For the records that follow, please set down exactly the lines between the one holding "exists m, fold_left" and the one holding "match minDistKm lat lon coords with", inclusive, and only those.

*** Material for the task Section Begins ***

(** The loop of [minDistKm], started from a finite [best], ends on a finite
    value that is the least of [best] and the distances to the vertices. *)
Lemma minDist_fold_fin lat lon coords : forall b,
  exists m, fold_left (minDist_step lat lon) coords (Fin b) = Fin m /\
    m <= b /\
    (forall v, In v coords -> m <= haversineKm lat lon (v_lat v) (v_lon v)) /\
    (m = b \/ exists v, In v coords /\ haversineKm lat lon (v_lat v) (v_lon v) = m).
Proof.
  induction coords as [|p coords IH]; intros b; simpl.
  - exists b. repeat split; [lra | tauto | now left].
  - unfold minDist_step at 2. simpl.
    set (d := haversineKm lat lon (v_lat p) (v_lon p)).
    destruct (bool_decide (d < b)) eqn:Hlt.
    + apply bool_decide_eq_true in Hlt.
      destruct (IH d) as (m & Hm & Hle & Hlow & Hatt).
      exists m. repeat split; [exact Hm | lra | |].
      * intros v [<- | Hv]; [exact Hle | now apply Hlow].
      * right. destruct Hatt as [-> | (v & Hv & Hd)];
          [exists p; split; [now left | reflexivity]
          | exists v; split; [now right | exact Hd]].
    + apply bool_decide_eq_false in Hlt.
      destruct (IH b) as (m & Hm & Hle & Hlow & Hatt).
      exists m. repeat split; [exact Hm | exact Hle | |].
      * intros v [<- | Hv]; [fold d; lra | now apply Hlow].
      * destruct Hatt as [-> | (v & Hv & Hd)];
          [now left | right; exists v; split; [now right | exact Hd]].
Qed.

(** [minDistKm] is [Infinity] on an empty polyline and the least distance
    to a vertex otherwise. *)
Lemma minDistKm_spec lat lon coords :
  match minDistKm lat lon coords with
  | Infinity => coords = []
  | Fin m => is_min_dist lat lon coords m
  end.
Proof.
  unfold minDistKm. destruct coords as [|p coords]; simpl; [reflexivity|].
  change (minDist_step lat lon Infinity p)
    with (Fin (haversineKm lat lon (v_lat p) (v_lon p))).
  set (d := haversineKm lat lon (v_lat p) (v_lon p)).
  destruct (minDist_fold_fin lat lon coords d) as (m & -> & Hle & Hlow & Hatt).
  split.
  - destruct Hatt as [-> | (v & Hv & Hd)];
      [exists p; split; [now left | reflexivity]
      | exists v; split; [now right | exact Hd]].
  - intros v [<- | Hv]; [exact Hle | now apply Hlow].
Qed.

Lemma is_min_dist_unique lat lon coords m1 m2 :
  is_min_dist lat lon coords m1 -> is_min_dist lat lon coords m2 -> m1 = m2.
Proof.
  intros [(v1 & Hv1 & E1) L1] [(v2 & Hv2 & E2) L2].
  specialize (L1 v2 Hv2). specialize (L2 v1 Hv1). lra.
Qed.

(** A point is selected exactly when its least distance to the vertices
    exists and is at most the threshold. *)
Lemma is_near_iff thr coords pt :
  is_near thr coords pt = true <->
  exists m, is_min_dist (pt_lat pt) (pt_lon pt) coords m /\ m <= thr.
Proof.
  unfold is_near. rewrite le_x_true.
  pose proof (minDistKm_spec (pt_lat pt) (pt_lon pt) coords) as Hs.
  destruct (minDistKm (pt_lat pt) (pt_lon pt) coords) as [m|].
  - split; [intros H; exists m; auto |].
    intros (m' & Hm' & Hle). now rewrite (is_min_dist_unique _ _ _ _ _ Hs Hm').
  - split; [tauto |]. subst coords. intros (m & [(v & [] & _) _] & _).
Qed.

(** The [forEach] loop appends, in the order of the points, the position
    and the marker of every selected point. *)
Lemma near_fold thr coords points : forall acc,
  fold_left (near_step thr coords) points acc =
  (fst acc ++ map (fun pt => (pt_lat pt, pt_lon pt)) (List.filter (is_near thr coords) points),
   snd acc ++ map marker_of (List.filter (is_near thr coords) points)).
Proof.
  induction points as [|pt points IH]; intros [ps ms]; simpl.
  - now rewrite !app_nil_r.
  - rewrite IH. unfold near_step, is_near. simpl.
    destruct (le_x (minDistKm (pt_lat pt) (pt_lon pt) coords) thr); simpl;
      now rewrite <- ?List.app_assoc.
Qed.

(** C3. The proximity loop of [doRoute] selects a charger point exactly when
    its least haversine distance to the vertices of the polyline is at most
    the threshold: a point at exactly the threshold is selected, a point
    farther by any positive amount is not (and no point is selected on a
    polyline without vertices); the selected positions and markers come
    out in the order of the input points. *)
Theorem C3_proximity_selects_within_threshold
    (thr : R) (points : list point) (coords : list vertex) :
  near_loop thr points coords =
    (map (fun pt => (pt_lat pt, pt_lon pt)) (List.filter (is_near thr coords) points),
     map marker_of (List.filter (is_near thr coords) points))
  /\ (forall pt, is_near thr coords pt = true <->
        exists m, is_min_dist (pt_lat pt) (pt_lon pt) coords m /\ m <= thr)
  /\ (forall pt m, is_min_dist (pt_lat pt) (pt_lon pt) coords m ->
        (m = thr -> is_near thr coords pt = true) /\
        (forall eps, 0 < eps -> m = thr + eps -> is_near thr coords pt = false)).
Proof.
  split; [| split].
  - unfold near_loop. now rewrite near_fold.
  - intros pt. apply is_near_iff.
  - intros pt m Hm. split.
    + intros ->. apply is_near_iff. exists thr. split; [assumption | lra].
    + intros eps Heps ->. apply not_true_is_false. intros Hn.
      apply is_near_iff in Hn. destruct Hn as (m' & Hm' & Hle).
      pose proof (is_min_dist_unique _ _ _ _ _ Hm Hm'). lra.
Qed.

(** ** The haversine distance *)

Lemma PI_lower : 3.1415 < PI.
Proof.
  pose proof (PI_2_3_7_ineq 2) as [H _].
  unfold PI_2_3_7_tg, tg_alt, Ratan_seq in H. simpl in H. lra.
Qed.

Lemma PI_upper : PI < 3.1417.
Proof.
  pose proof (PI_2_3_7_ineq 2) as [_ H].
  unfold PI_2_3_7_tg, tg_alt, Ratan_seq in H. simpl in H. lra.
Qed.

Lemma sin_taylor t : 0 <= t <= 4 ->
  t - t ^ 3 / 6 <= sin t <= t - t ^ 3 / 6 + t ^ 5 / 120.
Proof.
  intros [H0 H4]. pose proof (pre_sin_bound t 0 H0 H4) as [L U].
  unfold sin_approx, sin_term in L, U. simpl in L, U. lra.
Qed.

Lemma cos_taylor t : -2 <= t <= 2 ->
  1 - t ^ 2 / 2 + t ^ 4 / 24 - t ^ 6 / 720 <= cos t <= 1 - t ^ 2 / 2 + t ^ 4 / 24.
Proof.
  intros [H0 H4]. pose proof (pre_cos_bound t 1 H0 H4) as [L _].
  pose proof (pre_cos_bound t 0 H0 H4) as [_ U].
  unfold cos_approx, cos_term in L, U. simpl in L, U. lra.
Qed.

Lemma atan2_pos y x : 0 < x -> atan2 y x = atan (y / x).
Proof.
  intros H. unfold atan2. destruct (Rlt_dec 0 x); [reflexivity | contradiction].
Qed.

(** Sine and cosine on an interval with known end points. *)
Lemma sin_between lo hi t : 0 <= lo -> lo <= t -> t <= hi -> hi <= 3 / 2 ->
  lo - lo ^ 3 / 6 <= sin t <= hi - hi ^ 3 / 6 + hi ^ 5 / 120.
Proof.
  intros H0 Hl Hh H1. pose proof PI_lower.
  assert (sin lo <= sin t) by (apply sin_incr_1; lra).
  assert (sin t <= sin hi) by (apply sin_incr_1; lra).
  pose proof (sin_taylor lo ltac:(lra)). pose proof (sin_taylor hi ltac:(lra)). lra.
Qed.

Lemma cos_between lo hi t : 0 <= lo -> lo <= t -> t <= hi -> hi <= 2 ->
  1 - hi ^ 2 / 2 + hi ^ 4 / 24 - hi ^ 6 / 720 <= cos t
  <= 1 - lo ^ 2 / 2 + lo ^ 4 / 24.
Proof.
  intros H0 Hl Hh H1. pose proof PI_lower.
  assert (cos hi <= cos t) by (apply cos_decr_1; lra).
  assert (cos t <= cos lo) by (apply cos_decr_1; lra).
  pose proof (cos_taylor lo ltac:(lra)). pose proof (cos_taylor hi ltac:(lra)). lra.
Qed.

Lemma atan_le x y : x <= y -> atan x <= atan y.
Proof. intros [H | ->]; [left; now apply atan_increasing | lra]. Qed.

(** [atan t] lies between two angles whose tangents enclose [t]. *)
Lemma atan_between lo hi t : 0 < lo -> lo <= hi -> hi <= 1 -> 0 <= t ->
  (lo - lo ^ 3 / 6 + lo ^ 5 / 120)
    <= t * (1 - lo ^ 2 / 2 + lo ^ 4 / 24 - lo ^ 6 / 720) ->
  t * (1 - hi ^ 2 / 2 + hi ^ 4 / 24) <= hi - hi ^ 3 / 6 ->
  lo <= atan t <= hi.
Proof.
  intros H0 Hlh H1 Ht Hlo Hhi. pose proof PI_lower.
  pose proof (sin_taylor lo ltac:(lra)) as [_ Sl].
  pose proof (cos_taylor lo ltac:(lra)) as [Cl _].
  pose proof (sin_taylor hi ltac:(lra)) as [Sh _].
  pose proof (cos_taylor hi ltac:(lra)) as [_ Ch].
  assert (0 < cos lo) by (apply cos_gt_0; lra).
  assert (0 < cos hi) by (apply cos_gt_0; lra).
  split.
  - apply Rle_trans with (atan (tan lo)); [rewrite atan_tan; lra |].
    apply atan_le. unfold tan.
    apply Rmult_le_reg_r with (cos lo); [assumption|].
    unfold Rdiv. rewrite Rmult_assoc, Rinv_l, Rmult_1_r by lra. nra.
  - apply Rle_trans with (atan (tan hi)); [| rewrite atan_tan; lra].
    apply atan_le. unfold tan.
    apply Rmult_le_reg_r with (cos hi); [assumption|].
    unfold Rdiv. rewrite Rmult_assoc, Rinv_l, Rmult_1_r by lra. nra.
Qed.

Lemma sqrt_between lo hi a : 0 <= lo -> 0 <= hi -> lo * lo <= a -> a <= hi * hi ->
  lo <= sqrt a <= hi.
Proof.
  intros H0 H1 Hl Hh. split.
  - rewrite <- (sqrt_square lo) by assumption. now apply sqrt_le_1_alt.
  - rewrite <- (sqrt_square hi) by assumption. now apply sqrt_le_1_alt.
Qed.

Lemma hav_a_same lat lon : hav_a lat lon lat lon = 0.
Proof.
  unfold hav_a.
  replace ((lat - lat) * PI / 180 / 2) with 0 by lra.
  replace ((lon - lon) * PI / 180 / 2) with 0 by lra.
  rewrite sin_0. ring.
Qed.

Lemma haversineKm_same lat lon : haversineKm lat lon lat lon = 0.
Proof.
  unfold haversineKm. rewrite hav_a_same, Rminus_0_r, sqrt_0, sqrt_1.
  rewrite atan2_pos by lra. unfold Rdiv. rewrite Rmult_0_l, atan_0. ring.
Qed.

Lemma sin_sq_half x : sin (x / 2) ^ 2 = (1 - cos x) / 2.
Proof.
  replace x with (2 * (x / 2)) at 2 by lra. rewrite cos_2a_sin.
  unfold Rsqr. lra.
Qed.

(** For latitudes between the poles the haversine term lies in [[0, 1]],
    so both square roots of [haversineKm] are taken of non-negative
    numbers. *)
Lemma hav_a_range lat1 lon1 lat2 lon2 :
  -90 <= lat1 <= 90 -> -90 <= lat2 <= 90 ->
  0 <= hav_a lat1 lon1 lat2 lon2 <= 1.
Proof.
  intros H1 H2. unfold hav_a. pose proof PI_RGT_0 as Hpi.
  set (p1 := lat1 * PI / 180). set (p2 := lat2 * PI / 180).
  assert (0 <= cos p1) as C1 by (apply cos_ge_0; unfold p1; nra).
  assert (0 <= cos p2) as C2 by (apply cos_ge_0; unfold p2; nra).
  replace ((lat2 - lat1) * PI / 180) with (p2 - p1) by (unfold p1, p2; lra).
  set (s := sin ((lon2 - lon1) * PI / 180 / 2)).
  assert (0 <= s ^ 2 <= 1) as Hs.
  { pose proof (SIN_bound ((lon2 - lon1) * PI / 180 / 2)) as Hb. fold s in Hb. nra. }
  rewrite sin_sq_half, cos_minus.
  pose proof (COS_bound (p2 + p1)) as Hc. rewrite cos_plus in Hc.
  pose proof (COS_bound (p2 - p1)) as Hd. rewrite cos_minus in Hd.
  assert (0 <= cos p1 * cos p2) by nra.
  split.
  - assert (0 <= cos p1 * cos p2 * s ^ 2) by nra. lra.
  - assert (cos p1 * cos p2 * s ^ 2 <= cos p1 * cos p2) by nra. lra.
Qed.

*** Material for the task Section Ends ***

=== Reply to the exercise ===
  exists m, fold_left (minDist_step lat lon) coords (Fin b) = Fin m /\
    m <= b /\
    (forall v, In v coords -> m <= haversineKm lat lon (v_lat v) (v_lon v)) /\
    (m = b \/ exists v, In v coords /\ haversineKm lat lon (v_lat v) (v_lon v) = m).
Proof.
  induction coords as [|p coords IH]; intros b; simpl.
  - exists b. repeat split; [lra | tauto | now left].
  - unfold minDist_step at 2. simpl.
    set (d := haversineKm lat lon (v_lat p) (v_lon p)).
    destruct (bool_decide (d < b)) eqn:Hlt.
    + apply bool_decide_eq_true in Hlt.
      destruct (IH d) as (m & Hm & Hle & Hlow & Hatt).
      exists m. repeat split; [exact Hm | lra | |].
      * intros v [<- | Hv]; [exact Hle | now apply Hlow].
      * right. destruct Hatt as [-> | (v & Hv & Hd)];
          [exists p; split; [now left | reflexivity]
          | exists v; split; [now right | exact Hd]].
    + apply bool_decide_eq_false in Hlt.
      destruct (IH b) as (m & Hm & Hle & Hlow & Hatt).
      exists m. repeat split; [exact Hm | exact Hle | |].
      * intros v [<- | Hv]; [fold d; lra | now apply Hlow].
      * destruct Hatt as [-> | (v & Hv & Hd)];
          [now left | right; exists v; split; [now right | exact Hd]].
Qed.

(** [minDistKm] is [Infinity] on an empty polyline and the least distance
    to a vertex otherwise. *)
Lemma minDistKm_spec lat lon coords :
  match minDistKm lat lon coords with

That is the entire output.